The order of scavenging activity of rice grain genotypes was: Kum > Hawn nil > Hawm kanya = Red jasmine > Sang yod = Lao tek > Hawm ubon > Jasmine 105 = sin lek. Moreover, Kum genotype showed the highest DPPH activity, antioxidant efficiency, total phenolic cotent, and anthocyanin pigment. The extraction method affected to antioxidant capacities of rice grain. This is attributable to higher phenolic content in insoluble extracts compared to soluble extract (Table 2). It can be seen that rice extracts from acid hydrolysis method was almost 1.3 times more effective (in DPPH in scavenging) than that from shaking method (Table 2).

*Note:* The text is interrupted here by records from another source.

(* ===== verification/Tags.v ===== *)
(** * Message tags: src/src/rank/tags.rs

    Tags keep the messages of concurrent collectives apart.  Ring data tags
    are bit fields under a 16-bit prefix, hierarchy data tags and topology
    probe tags (src/src/rank/network.rs) are FNV-1a hashes under prefixes of
    their own, and agreement tags are plain FNV-1a hashes. *)
From S2P Require Import Prelude.

(** ** FNV-1a *)
Definition FNV_OFFSET : Z := 0xcbf29ce484222325.
Definition FNV_PRIME : Z := 0x00000100000001b3.

(** [hash ^= u64::from(byte); hash = hash.wrapping_mul(FNV_PRIME)] *)
Definition fnv_step (hash byte : Z) : Z := wrap 64 (Z.lxor hash byte * FNV_PRIME).
Definition fnv (hash : Z) (bytes : list Z) : Z := foldl fnv_step hash bytes.

(** ** Tags *)
Definition INTERNAL_RING_TAG_PREFIX : Z := 0x4758000000000000.
Definition INTERNAL_HIERARCHY_TAG_PREFIX : Z := 0x4759000000000000.
Definition TOPOLOGY_PROBE_TAG_PREFIX : Z := 0x475a000000000000.

(** [ExchangeOptions] of src/src/rank/network.rs *)
Record ExchangeOptions := mkExchangeOptions {
  eo_root_rank : Z;
  eo_element_count : Z;
  eo_flags : Z;
  eo_tag : Z;
}.

Definition reduction_exchange_options (root_rank element_count operation : Z)
    : ExchangeOptions :=
  mkExchangeOptions root_rank element_count 0 (operation + 1).

(** The bytes of one ring or group: its length and its ranks. *)
Definition ring_bytes (ring : list Z) : list Z :=
  to_le 8 (Zlen ring) ++ concat (map (to_le 4) ring).

Definition ring_agreement_tag (operation length : Z) (rings : list (list Z))
    (discriminator channels : Z) (channel_rails : list Z) : Z :=
  let hash := fnv FNV_OFFSET
    (to_le 8 operation ++ to_le 8 length ++ to_le 4 discriminator ++ to_le 8 channels) in
  let hash := foldl (fun hash ring => fnv hash (ring_bytes ring)) hash rings in
  foldl (fun hash rail => fnv hash (to_le 8 rail)) hash channel_rails.

Definition ring_data_tag (operation phase channel step : Z) : Z :=
  Z.lor (Z.lor (Z.lor (Z.lor INTERNAL_RING_TAG_PREFIX
    (Z.shiftl (Z.land operation 0x00ffffff) 24))
    (Z.shiftl (Z.land phase 0x0f) 20))
    (Z.shiftl (Z.land channel 0xff) 12))
    (Z.land step 0x0fff).

Definition hierarchy_agreement_tag (operation length : Z) (groups : list (list Z))
    (discriminator ring_channels : Z) (channel_rails : list Z) : Z :=
  let hash := fnv FNV_OFFSET
    (to_le 8 operation ++ to_le 8 length ++ to_le 4 discriminator ++ to_le 8 ring_channels) in
  let hash := foldl (fun hash group => fnv hash (ring_bytes group)) hash groups in
  foldl (fun hash rail => fnv hash (to_le 8 rail)) hash channel_rails.

Definition hierarchy_data_tag (operation phase index : Z) : Z :=
  let hash := fnv FNV_OFFSET (to_le 8 operation ++ to_le 4 phase ++ to_le 4 index) in
  Z.lor INTERNAL_HIERARCHY_TAG_PREFIX (Z.land hash 0x0000ffffffffffff).

Definition hierarchy_ring_data_tag (operation phase channel step : Z) : Z :=
  let hash := fnv FNV_OFFSET
    (to_le 8 operation ++ to_le 4 phase ++ to_le 8 channel ++ to_le 8 step) in
  Z.lor INTERNAL_HIERARCHY_TAG_PREFIX (Z.land hash 0x0000ffffffffffff).

Definition topology_probe_tag (first_rank second_rank rail direction kind : Z) : Z :=
  let hash := fnv FNV_OFFSET
    (to_le 4 first_rank ++ to_le 4 second_rank ++ to_le 8 rail ++ to_le 8 direction
     ++ to_le 8 kind) in
  Z.lor TOPOLOGY_PROBE_TAG_PREFIX (Z.land hash 0x0000ffffffffffff).

(** ** Bit fields as sums *)
Section fields.

Lemma lor_shiftl_add a b k :
  0 <= k -> 0 <= b < 2 ^ k -> Z.lor (a * 2 ^ k) b = a * 2 ^ k + b.
Proof.
  intros Hk Hb.
  assert (Hz : Z.land (a * 2 ^ k) b = 0).
  { apply Z.bits_inj_iff'. intros i Hi. rewrite Z.land_spec, Z.bits_0.
    destruct (decide (i < k)).
    - by rewrite Z.mul_pow2_bits_low by lia.
    - replace (Z.testbit b i) with false; [by rewrite andb_false_r|].
      destruct (decide (b = 0)) as [->|]; [by rewrite Z.bits_0|].
      symmetry. apply Z.bits_above_log2; [lia|]. apply Z.log2_lt_pow2; [lia|].
      eapply Z.lt_le_trans; [apply Hb|]. apply Z.pow_le_mono_r; lia. }
  rewrite Z.add_nocarry_lxor, Z.lxor_lor by done. done.
Qed.

Lemma lor_field a b k w :
  0 <= k -> 0 <= w -> 0 <= b < 2 ^ w ->
  Z.lor (a * 2 ^ (k + w)) (Z.shiftl b k) = (a * 2 ^ w + b) * 2 ^ k.
Proof.
  intros Hk Hw Hb. rewrite Z.shiftl_mul_pow2 by done.
  pose proof (Z.pow_pos_nonneg 2 k ltac:(lia) Hk).
  rewrite lor_shiftl_add; rewrite ?Z.pow_add_r by lia; nia.
Qed.

Lemma ring_data_tag_sum operation phase channel step :
  ring_data_tag operation phase channel step =
    0x4758 * 2 ^ 48 + (operation mod 2 ^ 24) * 2 ^ 24 + (phase mod 2 ^ 4) * 2 ^ 20
    + (channel mod 2 ^ 8) * 2 ^ 12 + step mod 2 ^ 12.
Proof.
  unfold ring_data_tag. change INTERNAL_RING_TAG_PREFIX with (0x4758 * 2 ^ (24 + 24)).
  change 0x00ffffff with (Z.ones 24). change 0x0f with (Z.ones 4).
  change 0xff with (Z.ones 8). change 0x0fff with (Z.ones 12).
  rewrite !Z.land_ones by lia.
  rewrite (lor_field _ _ 24 24) by (first [lia | apply Z.mod_pos_bound; lia]).
  rewrite (lor_field _ _ 20 4) by (first [lia | apply Z.mod_pos_bound; lia]).
  rewrite (lor_field _ _ 12 8) by (first [lia | apply Z.mod_pos_bound; lia]).
  rewrite lor_shiftl_add by (first [lia | apply Z.mod_pos_bound; lia]). lia.
Qed.

(** A hashed tag carries its 16-bit prefix and is a [u64]. *)
Lemma hashed_tag p hash :
  0 <= p < 2 ^ 16 ->
  let tag := Z.lor (p * 2 ^ 48) (Z.land hash 0x0000ffffffffffff) in
  Z.shiftr tag 48 = p /\ in_width 64 tag.
Proof.
  intros Hp. cbv zeta. change 0x0000ffffffffffff with (Z.ones 48). rewrite Z.land_ones by lia.
  pose proof (Z.mod_pos_bound hash (2 ^ 48) ltac:(lia)).
  rewrite lor_shiftl_add by lia. rewrite Z.shiftr_div_pow2 by lia. split.
  - rewrite Z.div_add_l, Z.div_small by lia. lia.
  - unfold in_width. lia.
Qed.

End fields.

(** A ring data tag identifies its message up to the widths of its fields:
    two tags are equal exactly when operation, phase, channel and step agree
    modulo 2^24, 2^4, 2^8 and 2^12.  So within those bounds no two messages of
    the ring collectives share a tag, and beyond them (operation number 2^24,
    4096 ring steps) the tags repeat. *)
Theorem ring_data_tag_unique operation phase channel step operation' phase' channel' step' :
  ring_data_tag operation phase channel step = ring_data_tag operation' phase' channel' step' <->
    operation mod 2 ^ 24 = operation' mod 2 ^ 24 /\ phase mod 2 ^ 4 = phase' mod 2 ^ 4 /\
    channel mod 2 ^ 8 = channel' mod 2 ^ 8 /\ step mod 2 ^ 12 = step' mod 2 ^ 12.
Proof.
  rewrite !ring_data_tag_sum. split; [|by intros (-> & -> & -> & ->)].
  intros Heq.
  pose proof (Z.mod_pos_bound operation (2 ^ 24) ltac:(lia)).
  pose proof (Z.mod_pos_bound operation' (2 ^ 24) ltac:(lia)).
  pose proof (Z.mod_pos_bound phase (2 ^ 4) ltac:(lia)).
  pose proof (Z.mod_pos_bound phase' (2 ^ 4) ltac:(lia)).
  pose proof (Z.mod_pos_bound channel (2 ^ 8) ltac:(lia)).
  pose proof (Z.mod_pos_bound channel' (2 ^ 8) ltac:(lia)).
  pose proof (Z.mod_pos_bound step (2 ^ 12) ltac:(lia)).
  pose proof (Z.mod_pos_bound step' (2 ^ 12) ltac:(lia)).
  lia.
Qed.

(** The tag families never meet: every ring data tag, hierarchy tag and
    probe tag is a [u64] whose top 16 bits are the family's own prefix. *)
Theorem tag_families operation phase channel step index first second rail direction kind :
  (Z.shiftr (ring_data_tag operation phase channel step) 48 = 0x4758
   /\ in_width 64 (ring_data_tag operation phase channel step)) /\
  (Z.shiftr (hierarchy_data_tag operation phase index) 48 = 0x4759
   /\ in_width 64 (hierarchy_data_tag operation phase index)) /\
  (Z.shiftr (hierarchy_ring_data_tag operation phase channel step) 48 = 0x4759
   /\ in_width 64 (hierarchy_ring_data_tag operation phase channel step)) /\
  (Z.shiftr (topology_probe_tag first second rail direction kind) 48 = 0x475a
   /\ in_width 64 (topology_probe_tag first second rail direction kind)).
Proof.
  unfold hierarchy_data_tag, hierarchy_ring_data_tag, topology_probe_tag. cbv zeta.
  change INTERNAL_HIERARCHY_TAG_PREFIX with (0x4759 * 2 ^ 48).
  change TOPOLOGY_PROBE_TAG_PREFIX with (0x475a * 2 ^ 48).
  split; [|split; [apply hashed_tag; lia|split; apply hashed_tag; lia]].
  rewrite ring_data_tag_sum.
  pose proof (Z.mod_pos_bound operation (2 ^ 24) ltac:(lia)).
  pose proof (Z.mod_pos_bound phase (2 ^ 4) ltac:(lia)).
  pose proof (Z.mod_pos_bound channel (2 ^ 8) ltac:(lia)).
  pose proof (Z.mod_pos_bound step (2 ^ 12) ltac:(lia)).
  rewrite Z.shiftr_div_pow2 by lia. split; [|unfold in_width; lia].
  symmetry. apply (Z.div_unique_pos _ _ _ ((operation mod 2 ^ 24) * 2 ^ 24
    + (phase mod 2 ^ 4) * 2 ^ 20 + (channel mod 2 ^ 8) * 2 ^ 12 + step mod 2 ^ 12)); lia.
Qed.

Relationship of Rice Properties Between Extraction Methods

To assess the contribution of TPC to antioxidant activity of Thai rice grains, the relationship among TPC, ATC, DPPH free radical scavenging activity, and FTC method was investigated (Table 3). A high correlation (r > 0.9, p < 0.0001) was found between DPPH and FTC method. Interestingly, the close correlation between anthocyanin pigment and antioxidant activity obtained from FTC method was more than that from DPPH method. This is consistent to Satué-Gracia et al.[23] They reported that anthocyanin exhibited several antioxidant mechanisms including hydrogen donation, metal chelation, and protein binding. A strong linear relation between TPC obtained from acid hydrolysis extraction, and anthocyanin pigment as well as antioxidant capacities from both methods were found (Table 3), indicating that the insoluble phenolic compounds might be the major contributors to the antioxidant activities of these extracts.

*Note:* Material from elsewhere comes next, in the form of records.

(* ===== verification/Router.v ===== *)
(** * The collective coordinator: request routing of src/src/rank/network.rs

    Once every rank has submitted a request for the current sequence number,
    the coordinator checks that the requests agree and computes one response
    per rank.  [validate_and_route] and the functions it calls are translated
    whole; it returns the agreement state that the [&mut] argument is left
    with, beside its result. *)
From S2P Require Import Prelude Protocol Agreement Errors Payload.

Section definitions.
Context `{Crc32Hash}.

(** ** Response frames *)
Definition response_header (uid : list Z) (op : Opcode) (et : ElementType) (seq : Z)
    (destination world : nat) (count : Z) : FrameHeader :=
  set_destination_rank
    (collective uid op et 0 ANY_RANK (wrap 32 (Z.of_nat world)) seq count)
    (wrap 32 (Z.of_nat destination)).

Definition data_response (requests : list Frame) (uid : list Z) (seq : Z) (op : Opcode)
    (et : ElementType) (destination : nat) (count : Z) (payload : list Z) : nresult Frame :=
  lift_protocol
    (frame_new (response_header uid op et seq destination (length requests) count) payload).

Definition control_frame (uid : list Z) (op : Opcode) (seq destination world : Z)
    : nresult Frame :=
  lift_protocol
    (frame_new
       (set_destination_rank (collective uid op ElementType.None 0 ANY_RANK world seq 0)
          destination) []).

Definition abort_frame (uid : list Z) (seq destination world : Z) (message : list Z)
    : nresult Frame :=
  lift_protocol
    (frame_new
       (set_destination_rank
          (collective uid Opcode.Abort ElementType.U8 0 ANY_RANK world seq (Zlen message))
          destination) message).

(** ** Checks on the requests *)
Definition required_root (root : option nat) (world : nat) : nresult nat :=
  match root with
  | Some root =>
      if (root <? world)%nat then Ok root
      else Err (InvalidConfiguration "rooted collective requires a valid root rank")
  | None => Err (InvalidConfiguration "rooted collective requires a valid root rank")
  end.
Lemma row_shard_total counts data element_bytes destination :
  Forall (in_width 64) counts -> 0 <= element_bytes -> (destination < length counts)%nat ->
  Zlen data = sum_Z counts * element_bytes -> Zlen data < 2 ^ 64 -> sum_Z counts < 2 ^ 64 ->
  row_shard (counts, data) destination element_bytes = Ok (block element_bytes destination (counts, data)).
Proof using Type.
  intros Hc He Hd Hdata Hlt Hsum.
  assert (Hnn : Forall (fun c => 0 <= c) counts) by (eapply Forall_impl; [exact Hc|]; unfold in_width; lia).
  destruct (lookup_lt_is_Some_2 counts destination Hd) as [c Hlk].
  pose proof (sum_take_le counts (S destination) Hnn) as Hle. pose proof (sum_take_le counts destination Hnn) as Hle0.
  rewrite (sum_take_S _ _ _ Hlk) in Hle. pose proof (Forall_lookup_1 _ _ _ _ Hnn Hlk) as Hc0. cbv beta in Hc0.
  assert (Hs' : exists s, row_shard (counts, data) destination element_bytes = Ok s); [|].
  2: { destruct Hs' as [s Hr]. pose proof (row_shard_Ok _ _ _ _ _ Hc He Hr) as (_ & -> & _). exact Hr. }
  unfold row_shard. rewrite slice_range_Ok by lia. cbn [mbind outcome_bind]. rewrite Nat.sub_0_r, drop_0.
  rewrite (proj2 (try_sum_spec (take destination counts) (sum_Z (take destination counts)) ltac:(by apply Forall_take)) ltac:(split; [done|lia])).
  cbn [ok_or mbind outcome_bind]. unfold checked_mul. rewrite checked_in by (unfold in_width; nia). cbn [ok_or mbind outcome_bind].
  rewrite (proj2 (index_Ok counts destination c) Hlk). cbn [mbind outcome_bind].
  rewrite checked_in by (unfold in_width; nia). cbn [ok_or mbind outcome_bind].
  rewrite arith_in by (unfold in_width; nia). cbn [mbind outcome_bind].
  rewrite slice_range_Ok by (unfold Zlen in Hdata; nia). by eexists.
Qed.
(** However the kernel cuts the write, a prefix of the frame's bytes reaches
    the connection, all of them when the write succeeds; it fails only if the
    connection does. *)
Lemma write_frame_extends s f :
  sendable f -> extends s (write_frame s f).1 (frame_bytes f) (write_frame s f).2.
Proof.
  intros [[Ht Hp] Hv]. apply validate_Some in Hv as (HvN & Hl & _); [|apply Ht].
  destruct (payload_bytes_usize _ HvN) as [Hu _].
  unfold write_frame, encode_transport_header. rewrite Hu. cbn [ok_or mbind outcome_bind].
  rewrite Hl, Z.eqb_refl. cbn [negb fail_if mbind outcome_bind].
  rewrite header_encode_layout by apply Ht. rewrite HvN.
  cbn [mbind outcome_bind lift_protocol map_err]. fold (frame_bytes f).
  set (hb := header_layout (header f)).
  destruct (write_vectored s (frame_bytes f)) as [s1 r] eqn:Hw.
  apply write_vectored_extends in Hw. destruct r as [n|e|]; [|cbn [fst snd]|done].
  2: { destruct Hw as (-> & -> & Hr). exists 0%nat. rewrite take_0, push_nil. split; [done|].
       assert (Hpos : (0 < length (frame_bytes f))%nat).
       { unfold frame_bytes. rewrite length_app, length_header_layout by apply Ht.
         unfold FRAME_HEADER_BYTES. lia. }
       split; [done|]. split; [done|]. by exists 0%nat. }
  destruct Hw as [Hn Hext]. pose proof (take_drop n (frame_bytes f)) as Hsplit.
  destruct (Nat.ltb_spec n (length hb)) as [Hlt|Hge].
  - assert (Hrest : drop n (frame_bytes f) = drop n hb ++ payload f)
      by (unfold frame_bytes; fold hb; by rewrite drop_app_le by lia).
    rewrite Hrest in Hsplit. rewrite <- Hsplit.
    pose proof (write_all_extends s1 (drop n hb)) as Hw1.
    destruct (write_all s1 (drop n hb)) as [s2 [[]|e|]]; cbn [fst snd] in *.
    + eapply extends_app; [exact Hext|]. eapply extends_app; [exact Hw1|].
      apply write_all_extends.
    + rewrite app_assoc. apply extends_err. by eapply extends_app.
    + by destruct Hw1 as (? & _ & []).
  - assert (Hrest : drop n (frame_bytes f) = drop (n - length hb) (payload f)).
    { unfold frame_bytes. rewrite drop_app, (drop_ge (header_layout _)) by (unfold hb in *; lia). done. }
    rewrite Hrest in Hsplit.
    destruct (Nat.ltb_spec n (length hb + length (payload f))) as [Hlt|Hall].
    + rewrite <- Hsplit. eapply extends_app; [exact Hext|]. apply write_all_extends.
    + rewrite take_ge in Hext; [exact Hext|].
      unfold frame_bytes. rewrite length_app. unfold hb in *. lia.
Qed.
End write_facts.

(** ** Reading a frame *)
Section read_facts.
Context `{Crc32Hash}.
Implicit Types (s : InStream) (f : Frame).

Lemma read_exact_app b1 b2 n b :
  length b1 = n -> read_exact (mkIn (b1 ++ b2) b) n = Ok (b1, mkIn b2 b).
Proof.
  intros <-. unfold read_exact. cbn [incoming broken].
  rewrite (proj2 (Nat.ltb_ge _ _)) by (rewrite length_app; lia).
  by rewrite take_app_length, drop_app_length.
Qed.

Lemma read_exact_short bytes n b :
  (length bytes < n)%nat -> read_exact (mkIn bytes b) n = Err (end_of (mkIn bytes b)).
Proof. intros Hlt. unfold read_exact. cbn [incoming]. by rewrite (proj2 (Nat.ltb_lt _ _)). Qed.
Definition no_text (e : NetworkError) : list Z := [].
Definition no_abort_text (m : string) (sent : list Z) : list Z := sent.

Definition p2p_turn (st : P2pLoop OutStream) (turn : Turn) : P2pLoop OutStream :=
  (turn_of example_uid 2 no_text no_abort_text (Some 100) st turn).1.

Definition p2p_state0 : P2pLoop OutStream := loop_start p2p_out 2 0.
Definition p2p_state1 : P2pLoop OutStream :=
  p2p_turn p2p_state0 (mkTurn (Some (FrameArrived 1 p2p_receive)) 1 2).
Definition p2p_state2 : P2pLoop OutStream :=
  p2p_turn p2p_state1 (mkTurn (Some (FrameArrived 0 p2p_send)) 3 4).

Lemma p2p_runs1 :
  runs example_uid 2 no_text no_abort_text (Some 100) p2p_state0
    ([] ++ [mkTurn (Some (FrameArrived 1 p2p_receive)) 1 2]) p2p_state1.
Proof. eapply runs_turn; [apply runs_start|vm_compute; reflexivity]. Qed.

Lemma p2p_runs2 :
  runs example_uid 2 no_text no_abort_text (Some 100) p2p_state0 p2p_turns p2p_state2.
Proof. eapply runs_turn; [apply p2p_runs1|vm_compute; reflexivity]. Qed.

Lemma p2p_exactly_once_witness :
  received_on (mkChannel 0 1 9) p2p_state2.(loop_router).(p2p_streams) = [[5; 6]].
Proof.
  pose proof (p2p_exactly_once example_uid 2 no_text no_abort_text (Some 100) p2p_out 0 p2p_turns
    p2p_state2 (mkChannel 0 1 9) p2p_out_fresh p2p_turns_ok p2p_runs2) as Hk.
  assert (Hq : payloads_on (mkChannel 0 1 9) Opcode.Send p2p_state2.(loop_router).(p2p_sends) = [])
    by (vm_compute; reflexivity).
  rewrite Hq, app_nil_r in Hk. exact Hk.
Defined.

Table 3   Correlation coefficients between phenolics, anthocyanin, DPPH activity, antioxidant capacity obtained from FTC method, and yield among all rice genotypes ^¥

	TPC1	TPC2	ATC1	ATC2	DPPH1	DPPH2	FTC1	FTC2	Yield1	Yield2
TPC1	1	−0.202	−0.137	−0.086	0.146	0.213	0.209	0.153	−0.256	−0.237
TPC2		1	0.664 *	0.759 *	−0.704 *	0.709 *	0.802 **	0.826 **	0.524	0.594
ATC1			1	0.977 **	0.507	0.528	0.668 **	0.725 *	−0.053	−0.032
ATC2				1	0.641	0.661 **	0.788 *	0.836 *	0.025	0.078
DPPH1					1	0.995 **	0.917 **	0.912 **	0.254	0.348
DPPH2						1	0.943 **	0.935 *	0.258	0.350
FTC1							1	0.995 *	0.239	0.337
FTC2								1	0.250	0.343
Yield1									1	0.982 **
Yield2										1
^¥ Subscripts 1 and 2 mean the values obtained from shaking method (Method 1) and acid hydrolysis method (Method 2) respectively.
* and ** were significant at 0.05 and 0.01 probability level, respectively.

CONCLUSIONS

The results have shown that phytochemical contents of rice grains have been underestimated in the literature without including the insoluble phytochemicals. Among the rice grain genotypes that were tested, Kum genotype had the highest content of phenolic compounds followed by Hawm kanya and Hawn nil, while white rice, Jasmine 105, had the lowest phenolic content. The results also show the major portions of phytochemicals in the grains are present in the insoluble form.

ACKNOWLEDGEMENTS

This study was supported by a grant from University of the Thai Chamber of Commerce (UTCC). The authors wish to express gratitude to Professor Michael H. Gordon for any suggestions.